### YOUR TASK
Where a line below holds the string "lower", that line goes into the answer.

### DATA FOR PROCESSING
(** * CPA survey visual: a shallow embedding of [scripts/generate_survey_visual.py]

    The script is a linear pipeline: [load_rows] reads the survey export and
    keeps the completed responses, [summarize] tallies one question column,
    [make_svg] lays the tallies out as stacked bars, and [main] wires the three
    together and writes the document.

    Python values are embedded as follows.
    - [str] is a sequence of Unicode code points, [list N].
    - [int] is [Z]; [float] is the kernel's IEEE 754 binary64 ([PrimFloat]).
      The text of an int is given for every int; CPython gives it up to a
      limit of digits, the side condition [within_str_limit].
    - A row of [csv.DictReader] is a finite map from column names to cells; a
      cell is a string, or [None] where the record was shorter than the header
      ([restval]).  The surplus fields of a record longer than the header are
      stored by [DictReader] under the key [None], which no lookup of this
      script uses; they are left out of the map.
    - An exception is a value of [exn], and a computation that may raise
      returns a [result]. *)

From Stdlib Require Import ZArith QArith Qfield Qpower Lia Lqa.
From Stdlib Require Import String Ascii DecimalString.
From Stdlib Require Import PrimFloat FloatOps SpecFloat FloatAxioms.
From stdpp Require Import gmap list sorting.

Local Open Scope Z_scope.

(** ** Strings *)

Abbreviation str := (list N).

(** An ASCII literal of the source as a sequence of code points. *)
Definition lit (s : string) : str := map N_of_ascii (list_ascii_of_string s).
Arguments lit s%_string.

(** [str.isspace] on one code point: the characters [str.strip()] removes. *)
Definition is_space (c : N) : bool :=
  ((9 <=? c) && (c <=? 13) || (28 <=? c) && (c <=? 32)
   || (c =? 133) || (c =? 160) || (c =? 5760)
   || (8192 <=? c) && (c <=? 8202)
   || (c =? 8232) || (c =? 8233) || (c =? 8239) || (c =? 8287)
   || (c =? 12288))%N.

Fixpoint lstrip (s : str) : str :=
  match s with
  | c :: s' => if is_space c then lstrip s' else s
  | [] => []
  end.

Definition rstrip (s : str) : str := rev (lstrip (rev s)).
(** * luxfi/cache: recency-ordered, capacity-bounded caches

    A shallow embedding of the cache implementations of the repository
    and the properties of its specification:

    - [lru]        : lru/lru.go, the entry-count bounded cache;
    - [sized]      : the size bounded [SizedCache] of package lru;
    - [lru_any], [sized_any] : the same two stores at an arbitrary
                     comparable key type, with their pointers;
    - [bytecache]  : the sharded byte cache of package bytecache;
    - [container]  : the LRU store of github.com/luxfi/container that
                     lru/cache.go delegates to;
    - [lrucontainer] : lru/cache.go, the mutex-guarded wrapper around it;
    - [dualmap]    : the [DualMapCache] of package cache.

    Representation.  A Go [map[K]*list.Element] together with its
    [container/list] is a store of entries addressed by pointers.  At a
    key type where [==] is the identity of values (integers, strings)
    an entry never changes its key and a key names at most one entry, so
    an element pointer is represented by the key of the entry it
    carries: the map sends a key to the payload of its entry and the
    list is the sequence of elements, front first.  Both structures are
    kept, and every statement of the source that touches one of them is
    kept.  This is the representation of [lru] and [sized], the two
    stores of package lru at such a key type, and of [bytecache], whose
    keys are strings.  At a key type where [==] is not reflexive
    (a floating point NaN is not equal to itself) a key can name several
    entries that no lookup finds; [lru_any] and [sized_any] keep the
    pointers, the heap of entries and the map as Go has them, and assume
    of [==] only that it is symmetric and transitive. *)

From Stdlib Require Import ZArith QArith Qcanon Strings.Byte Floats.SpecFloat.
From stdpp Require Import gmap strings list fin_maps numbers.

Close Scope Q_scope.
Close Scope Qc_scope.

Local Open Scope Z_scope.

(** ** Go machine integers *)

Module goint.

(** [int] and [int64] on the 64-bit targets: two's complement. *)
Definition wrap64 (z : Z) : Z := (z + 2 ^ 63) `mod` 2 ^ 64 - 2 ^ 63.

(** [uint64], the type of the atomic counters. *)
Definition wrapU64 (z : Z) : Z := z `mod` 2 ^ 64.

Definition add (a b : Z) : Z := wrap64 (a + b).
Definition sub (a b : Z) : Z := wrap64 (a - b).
---
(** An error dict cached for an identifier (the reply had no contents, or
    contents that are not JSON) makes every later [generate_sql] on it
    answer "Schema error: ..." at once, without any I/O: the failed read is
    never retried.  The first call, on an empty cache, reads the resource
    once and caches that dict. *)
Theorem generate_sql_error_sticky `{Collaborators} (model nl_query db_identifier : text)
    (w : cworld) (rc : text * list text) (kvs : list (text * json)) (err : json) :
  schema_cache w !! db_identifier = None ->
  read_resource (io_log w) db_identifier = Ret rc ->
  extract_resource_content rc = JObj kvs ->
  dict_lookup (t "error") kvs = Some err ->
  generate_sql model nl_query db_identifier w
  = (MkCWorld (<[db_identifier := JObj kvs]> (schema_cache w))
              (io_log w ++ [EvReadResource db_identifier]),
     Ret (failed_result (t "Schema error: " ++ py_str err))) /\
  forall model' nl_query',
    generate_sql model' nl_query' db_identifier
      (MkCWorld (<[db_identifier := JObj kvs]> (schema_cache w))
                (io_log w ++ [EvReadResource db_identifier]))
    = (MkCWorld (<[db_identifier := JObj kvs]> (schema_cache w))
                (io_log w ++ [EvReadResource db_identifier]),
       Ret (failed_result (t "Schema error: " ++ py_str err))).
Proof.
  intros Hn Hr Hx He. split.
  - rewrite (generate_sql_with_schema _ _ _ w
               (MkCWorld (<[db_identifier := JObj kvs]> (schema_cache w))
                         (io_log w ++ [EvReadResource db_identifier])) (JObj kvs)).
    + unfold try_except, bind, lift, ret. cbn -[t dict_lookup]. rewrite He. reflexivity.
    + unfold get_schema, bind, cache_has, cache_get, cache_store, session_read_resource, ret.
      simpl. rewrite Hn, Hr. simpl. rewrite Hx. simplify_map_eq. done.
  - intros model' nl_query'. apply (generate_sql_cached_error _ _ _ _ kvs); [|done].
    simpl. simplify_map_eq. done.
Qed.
--
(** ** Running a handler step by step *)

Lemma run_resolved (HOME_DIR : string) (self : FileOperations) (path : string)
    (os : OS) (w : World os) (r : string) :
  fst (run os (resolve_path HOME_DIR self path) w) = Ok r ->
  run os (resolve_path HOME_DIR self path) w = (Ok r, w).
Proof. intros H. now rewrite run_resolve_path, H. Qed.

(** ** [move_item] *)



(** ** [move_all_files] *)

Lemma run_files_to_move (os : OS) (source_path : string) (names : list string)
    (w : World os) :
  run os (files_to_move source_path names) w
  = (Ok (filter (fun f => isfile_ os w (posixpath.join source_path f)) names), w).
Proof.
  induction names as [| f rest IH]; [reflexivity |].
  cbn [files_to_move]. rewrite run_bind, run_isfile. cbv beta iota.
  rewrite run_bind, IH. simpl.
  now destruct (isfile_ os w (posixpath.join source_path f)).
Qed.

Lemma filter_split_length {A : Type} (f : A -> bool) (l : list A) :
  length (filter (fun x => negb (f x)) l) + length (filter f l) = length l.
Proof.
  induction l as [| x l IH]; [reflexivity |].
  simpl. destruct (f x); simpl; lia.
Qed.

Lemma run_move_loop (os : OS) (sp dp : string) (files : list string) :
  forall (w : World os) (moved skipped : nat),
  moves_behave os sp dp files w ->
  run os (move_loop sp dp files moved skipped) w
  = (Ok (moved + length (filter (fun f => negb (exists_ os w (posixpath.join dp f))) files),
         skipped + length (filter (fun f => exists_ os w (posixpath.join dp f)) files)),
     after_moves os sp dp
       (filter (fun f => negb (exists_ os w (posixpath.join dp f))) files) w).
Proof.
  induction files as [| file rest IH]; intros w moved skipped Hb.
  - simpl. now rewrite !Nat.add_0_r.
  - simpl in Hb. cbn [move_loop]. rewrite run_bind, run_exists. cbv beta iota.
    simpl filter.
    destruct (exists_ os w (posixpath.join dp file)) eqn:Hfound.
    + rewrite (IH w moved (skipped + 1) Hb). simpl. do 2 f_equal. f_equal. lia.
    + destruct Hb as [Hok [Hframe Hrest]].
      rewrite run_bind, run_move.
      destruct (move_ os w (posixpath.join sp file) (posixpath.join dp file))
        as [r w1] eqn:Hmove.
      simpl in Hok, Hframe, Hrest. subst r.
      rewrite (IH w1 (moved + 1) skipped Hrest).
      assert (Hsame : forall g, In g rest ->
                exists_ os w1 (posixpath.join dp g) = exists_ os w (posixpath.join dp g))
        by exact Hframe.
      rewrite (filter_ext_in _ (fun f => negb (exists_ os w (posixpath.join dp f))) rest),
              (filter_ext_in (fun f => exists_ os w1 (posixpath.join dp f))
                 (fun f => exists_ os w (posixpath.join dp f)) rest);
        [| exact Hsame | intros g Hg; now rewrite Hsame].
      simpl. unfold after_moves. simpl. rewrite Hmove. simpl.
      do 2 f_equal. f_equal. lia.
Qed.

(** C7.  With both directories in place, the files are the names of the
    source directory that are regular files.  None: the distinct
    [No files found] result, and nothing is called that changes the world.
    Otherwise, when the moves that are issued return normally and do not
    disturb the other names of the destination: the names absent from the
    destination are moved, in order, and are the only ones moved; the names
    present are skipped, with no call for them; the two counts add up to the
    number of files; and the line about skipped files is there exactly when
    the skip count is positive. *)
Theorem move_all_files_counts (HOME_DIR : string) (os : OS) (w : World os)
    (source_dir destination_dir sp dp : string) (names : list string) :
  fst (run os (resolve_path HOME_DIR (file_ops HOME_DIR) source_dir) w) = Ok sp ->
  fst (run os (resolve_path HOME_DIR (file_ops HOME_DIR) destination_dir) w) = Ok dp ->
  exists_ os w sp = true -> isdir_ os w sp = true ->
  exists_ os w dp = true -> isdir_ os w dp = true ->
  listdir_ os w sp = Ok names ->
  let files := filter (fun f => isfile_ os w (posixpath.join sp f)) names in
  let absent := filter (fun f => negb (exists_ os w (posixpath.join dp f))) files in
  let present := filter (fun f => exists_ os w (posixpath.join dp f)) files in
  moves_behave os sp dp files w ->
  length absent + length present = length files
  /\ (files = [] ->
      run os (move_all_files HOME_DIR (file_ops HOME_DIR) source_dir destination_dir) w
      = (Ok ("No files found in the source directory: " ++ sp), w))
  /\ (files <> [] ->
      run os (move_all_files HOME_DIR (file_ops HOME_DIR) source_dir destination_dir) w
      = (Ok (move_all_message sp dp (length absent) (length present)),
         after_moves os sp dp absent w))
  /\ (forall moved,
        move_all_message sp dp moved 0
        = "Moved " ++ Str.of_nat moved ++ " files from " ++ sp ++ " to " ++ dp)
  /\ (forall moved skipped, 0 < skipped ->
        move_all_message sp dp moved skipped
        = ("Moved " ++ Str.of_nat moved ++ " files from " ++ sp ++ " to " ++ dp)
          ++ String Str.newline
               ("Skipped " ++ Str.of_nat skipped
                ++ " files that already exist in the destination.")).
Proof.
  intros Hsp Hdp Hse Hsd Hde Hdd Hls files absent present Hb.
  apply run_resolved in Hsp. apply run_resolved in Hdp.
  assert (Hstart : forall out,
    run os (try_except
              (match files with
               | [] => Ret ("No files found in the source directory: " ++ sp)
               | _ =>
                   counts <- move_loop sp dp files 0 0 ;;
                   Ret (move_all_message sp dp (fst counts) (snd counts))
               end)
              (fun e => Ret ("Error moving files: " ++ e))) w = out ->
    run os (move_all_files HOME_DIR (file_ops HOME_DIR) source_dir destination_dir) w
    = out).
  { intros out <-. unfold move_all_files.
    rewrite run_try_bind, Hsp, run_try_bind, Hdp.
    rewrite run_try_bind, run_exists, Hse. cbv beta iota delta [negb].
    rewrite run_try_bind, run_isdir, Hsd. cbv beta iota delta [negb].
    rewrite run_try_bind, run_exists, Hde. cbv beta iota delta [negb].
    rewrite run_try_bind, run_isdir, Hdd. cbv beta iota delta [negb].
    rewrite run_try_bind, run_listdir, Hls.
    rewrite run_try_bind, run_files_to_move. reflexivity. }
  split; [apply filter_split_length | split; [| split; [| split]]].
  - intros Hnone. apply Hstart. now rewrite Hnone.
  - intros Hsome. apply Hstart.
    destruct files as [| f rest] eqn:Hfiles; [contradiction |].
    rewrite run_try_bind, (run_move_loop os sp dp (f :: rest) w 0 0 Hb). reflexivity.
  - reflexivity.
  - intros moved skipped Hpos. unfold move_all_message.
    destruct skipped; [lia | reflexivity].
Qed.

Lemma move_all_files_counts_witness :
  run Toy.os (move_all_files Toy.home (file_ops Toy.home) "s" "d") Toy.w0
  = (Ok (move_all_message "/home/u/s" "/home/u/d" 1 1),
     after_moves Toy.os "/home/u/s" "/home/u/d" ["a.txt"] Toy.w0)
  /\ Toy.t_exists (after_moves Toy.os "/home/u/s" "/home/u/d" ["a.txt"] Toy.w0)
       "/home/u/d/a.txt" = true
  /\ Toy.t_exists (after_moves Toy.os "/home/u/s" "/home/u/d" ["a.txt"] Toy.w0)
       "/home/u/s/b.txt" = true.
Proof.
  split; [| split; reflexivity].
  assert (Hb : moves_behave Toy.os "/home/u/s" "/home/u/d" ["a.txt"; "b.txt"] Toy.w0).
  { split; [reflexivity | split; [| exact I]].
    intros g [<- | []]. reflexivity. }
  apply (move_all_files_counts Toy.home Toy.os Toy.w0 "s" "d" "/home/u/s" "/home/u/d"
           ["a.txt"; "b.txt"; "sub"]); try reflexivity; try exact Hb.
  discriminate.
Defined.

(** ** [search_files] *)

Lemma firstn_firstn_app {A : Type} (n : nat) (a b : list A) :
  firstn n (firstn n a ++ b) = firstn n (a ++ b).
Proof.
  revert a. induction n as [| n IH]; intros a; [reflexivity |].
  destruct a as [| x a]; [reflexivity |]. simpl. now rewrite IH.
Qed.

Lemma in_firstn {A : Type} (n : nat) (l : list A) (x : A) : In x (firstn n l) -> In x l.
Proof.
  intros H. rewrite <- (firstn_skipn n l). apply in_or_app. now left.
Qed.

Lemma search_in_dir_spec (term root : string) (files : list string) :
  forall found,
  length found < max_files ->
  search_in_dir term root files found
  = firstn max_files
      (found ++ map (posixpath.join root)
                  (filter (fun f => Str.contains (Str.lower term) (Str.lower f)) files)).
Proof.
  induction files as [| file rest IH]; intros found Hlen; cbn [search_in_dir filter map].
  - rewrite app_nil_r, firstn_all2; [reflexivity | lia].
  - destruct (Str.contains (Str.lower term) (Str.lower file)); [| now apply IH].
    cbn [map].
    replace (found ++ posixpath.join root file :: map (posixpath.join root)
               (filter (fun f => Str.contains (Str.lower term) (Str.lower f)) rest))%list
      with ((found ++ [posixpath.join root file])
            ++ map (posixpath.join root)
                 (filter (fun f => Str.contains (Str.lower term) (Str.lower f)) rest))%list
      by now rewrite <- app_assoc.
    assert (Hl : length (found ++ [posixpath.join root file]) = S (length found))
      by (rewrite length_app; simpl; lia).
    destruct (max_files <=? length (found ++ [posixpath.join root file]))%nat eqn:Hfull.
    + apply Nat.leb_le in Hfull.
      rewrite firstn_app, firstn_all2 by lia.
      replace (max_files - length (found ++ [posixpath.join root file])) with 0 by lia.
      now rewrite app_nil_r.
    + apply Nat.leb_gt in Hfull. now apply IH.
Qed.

### RESPONSE TO THE TASK
                  (filter (fun f => Str.contains (Str.lower term) (Str.lower f)) files)).
  - destruct (Str.contains (Str.lower term) (Str.lower file)); [| now apply IH].
               (filter (fun f => Str.contains (Str.lower term) (Str.lower f)) rest))%list
                 (filter (fun f => Str.contains (Str.lower term) (Str.lower f)) rest))%list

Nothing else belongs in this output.